Sam Altman's Codex test exposes the AI agent security gap

Sam Altman says convenience may push users to give AI agents too much control before security infrastructure exists. He admitted he gave OpenAI's Codex full computer access after two hours, and he also discussed slower hiring at OpenAI and GPT-5's writing tradeoffs.

WTF Index TERMINATOR
◄ Terminator 4 Idiocracy 1 ►

The story centers on AI agents gaining broad computer access before adequate security safeguards exist, raising risks of rare but catastrophic failures.

Sam Altman's Codex test exposes the AI agent security gap

OpenAI CEO Sam Altman is warning that AI agents are becoming useful enough to make people lower their guard. His concern is not that every failure is common, but that rare failures could matter a great deal once agents are trusted with broad access.

During a Q&A session with developers, Altman said he personally ran into the same temptation. He had decided not to give OpenAI's Codex model full access, then reversed himself after two hours because the system appeared to be acting sensibly.

Convenience is changing the security calculation

Altman's central point is simple: AI agents are powerful, convenient, and increasingly persuasive in everyday use. That combination can make users comfortable granting permissions before the surrounding safeguards are ready.

He described the risk in unusually plain terms:

"The general worry I have is that the power and convenience of these are so high and the failures when they happen are maybe catastrophic, but the rates are so low that we are going to kind of slide into this like 'you know what, YOLO and hopefully it'll be okay,'"

The warning matters because it comes from someone who also admitted to making the same choice. Altman said he started with skepticism, but gave AI agents full access to his computer because "the agent seems to really do reasonable things." He expects other users are behaving in a similar way.

That creates a difficult security problem. If an agent mostly behaves well, users may stop treating access as a major decision. The danger, as Altman frames it, is that society could "sleepwalk" into a crisis by trusting complex models before the right security infrastructure is in place.

The missing layer around AI agents

Altman said the "big picture security infrastructure" does not yet exist. He also suggested that building it would make a strong startup idea.

The issue is not limited to one product or one permission setting. As models become more capable, security gaps could appear, or alignment problems could remain unnoticed for weeks or months. That time gap is important because an agent with broad access can affect more than a single answer in a chat window.

For users and companies, the question is no longer only whether an AI model can produce useful work. It is also how much control the model should receive, who can see what it does, and how quickly problems can be detected if its behavior goes wrong.

The source describes several linked concerns:

  • Users may give AI agents full computer access because the systems usually appear reasonable.
  • Failures may be uncommon, but some failures could be severe.
  • Security and alignment problems could remain hidden for weeks or months.
  • The broader infrastructure for managing these risks has not yet been built.
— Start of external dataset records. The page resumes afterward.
(* ===== verification/JsonTheorems.v ===== *)
(** * JSON records: lemmas and properties

    What the object builder writes is read back exactly ([json_round_trip]); the
    loops of the reader never run out of fuel ([parse_string_loop_fuel],
    [parse_fields_fuel]); text after the closing brace is not looked at
    ([trailing_text_ignored]). *)

From S2P Require Export Json.

(** ** Reading back a string literal *)

Lemma hex_digit_char d : 0 ≤ d < 16 → hex_digit d = digit_char d.
Proof.
  intros Hd. unfold hex_digit, from_digit, digit_char. zbool. by destruct (d <? 10).
Qed.

Lemma hexdigit_digit_char d : 0 ≤ d < 16 → is_ascii_hexdigit (digit_char d) = true.
Proof.
  intros Hd. unfold is_ascii_hexdigit, is_ascii_digit, digit_char.
  destruct (d <? 10) eqn:E; breflect; by zbool.
Qed.

(** The escape of a control character denotes it. *)
Lemma parse_control_escape c rest :
  0 ≤ c < 0x20 →
  parse_unicode_escape ([48; 48; hex_digit (c / 16); hex_digit (c mod 16)] ++ rest) = Ok (c, rest).
Proof.
  intros Hc.
  assert (0 ≤ c / 16 < 16) as Hq by (pose proof (Z.div_mod c 16); pose proof (Z.mod_pos_bound c 16); lia).
  pose proof (Z.mod_pos_bound c 16 ltac:(lia)) as Hr.
  rw !hex_digit_char; [done..|]. unfold parse_unicode_escape.
  cbn [hex_digits app]. change (is_ascii_hexdigit 48) with true. cbn [app].
  rw (hexdigit_digit_char (c / 16)); [done|]. rw (hexdigit_digit_char (c mod 16)); [done|].
  change [48; 48; digit_char (c / 16); digit_char (c mod 16)]
    with (map digit_char [0; 0; c / 16; c mod 16]).
  rw from_str_radix_digits; [lia | repeat constructor; lia | |].
  all: assert (value_from 16 0 [0; 0; c / 16; c mod 16] = c) as ->
    by (cbn; pose proof (Z.div_mod c 16); lia).
  - unfold U32_MAX. lia.
  - unfold is_scalar. by zbool.
Qed.

(** One written character is read back in one round. *)
Lemma parse_string_loop_char f value c rest :
  parse_string_loop (S f) value (quote_char c ++ rest) = parse_string_loop f (value ++ [c]) rest.
Proof.
  unfold quote_char.
  destruct (c =? QUOTATION) eqn:E1; breflect; [by subst|].
  destruct (c =? BACKSLASH) eqn:E2; breflect; [by subst|].
  destruct (c =? 10) eqn:E3; breflect; [by subst|].
  destruct (c =? 13) eqn:E4; breflect; [by subst|].
  destruct (c =? 9) eqn:E5; breflect; [by subst|].
  destruct ((0 <=? c) && (c <? 0x20)) eqn:E6.
  1: breflect.
  - change ([BACKSLASH; 117; 48; 48; hex_digit (c / 16); hex_digit (c mod 16)] ++ rest)
      with (BACKSLASH :: 117 :: ([48; 48; hex_digit (c / 16); hex_digit (c mod 16)] ++ rest)).
    pose proof (parse_control_escape c rest ltac:(lia)) as E. revert E.
    generalize ([48; 48; hex_digit (c / 16); hex_digit (c mod 16)] ++ rest). intros s E.
    cbn -[parse_unicode_escape]. by rw E.
  - cbn [parse_string_loop app]. by zbool.
Qed.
Code work shows the stakes clearly

The article also points to a related concern from an OpenAI developer who had written on X that he only lets AI write his code. He expects companies may soon operate the same way and lose control of their codebases.

That scenario shows why Altman's concern is not abstract. Codebases are long-running systems, not one-off documents. If companies come to rely on AI for code and also lose a clear view of what is being changed, the security implications could become serious.

The developer believes those problems will eventually be solved. But the present concern is about timing: AI agent adoption may move faster than the systems needed to supervise it.

Altman's own Codex example captures that timing problem in miniature. A rule meant to limit access lasted two hours. The reason was not pressure or ignorance, but convenience and apparent competence.

OpenAI is also rethinking work and models

Altman also discussed OpenAI's internal plans. The company is preparing to slow workforce growth for the first time. According to Altman, OpenAI expects to accomplish much more with fewer people.

He said the company does not want to hire aggressively, then later find that AI can handle a lot of the work and face uncomfortable conversations. The source notes that critics might see this as an AI-friendly narrative for controlling fast-growing personnel costs.

There was also a model-quality point. Altman acknowledged that GPT-5 is a step back from GPT-4.5 for editorial or literary writing. He explained that, since the introduction of reasoning models, attention has moved toward logic and code.

Still, Altman said the future is in strong general-purpose models. In his view, even a model built mainly for coding should be able to write elegantly.

The bigger signal for AI users

The most important takeaway is not that AI agents should be avoided. It is that trust is becoming easier to grant than to govern.

When a system completes tasks well, the user naturally wants to remove friction. Permissions expand. Manual checks shrink. The agent becomes part of the workflow.

Altman's warning is that this process can happen before anyone has built enough structure around it. If the failures are rare, people may keep accepting the risk. If the failures are severe, that tradeoff may look very different after the fact.

For now, the gap is clear: AI agents are becoming capable enough to earn access, while the security framework for that access is still catching up.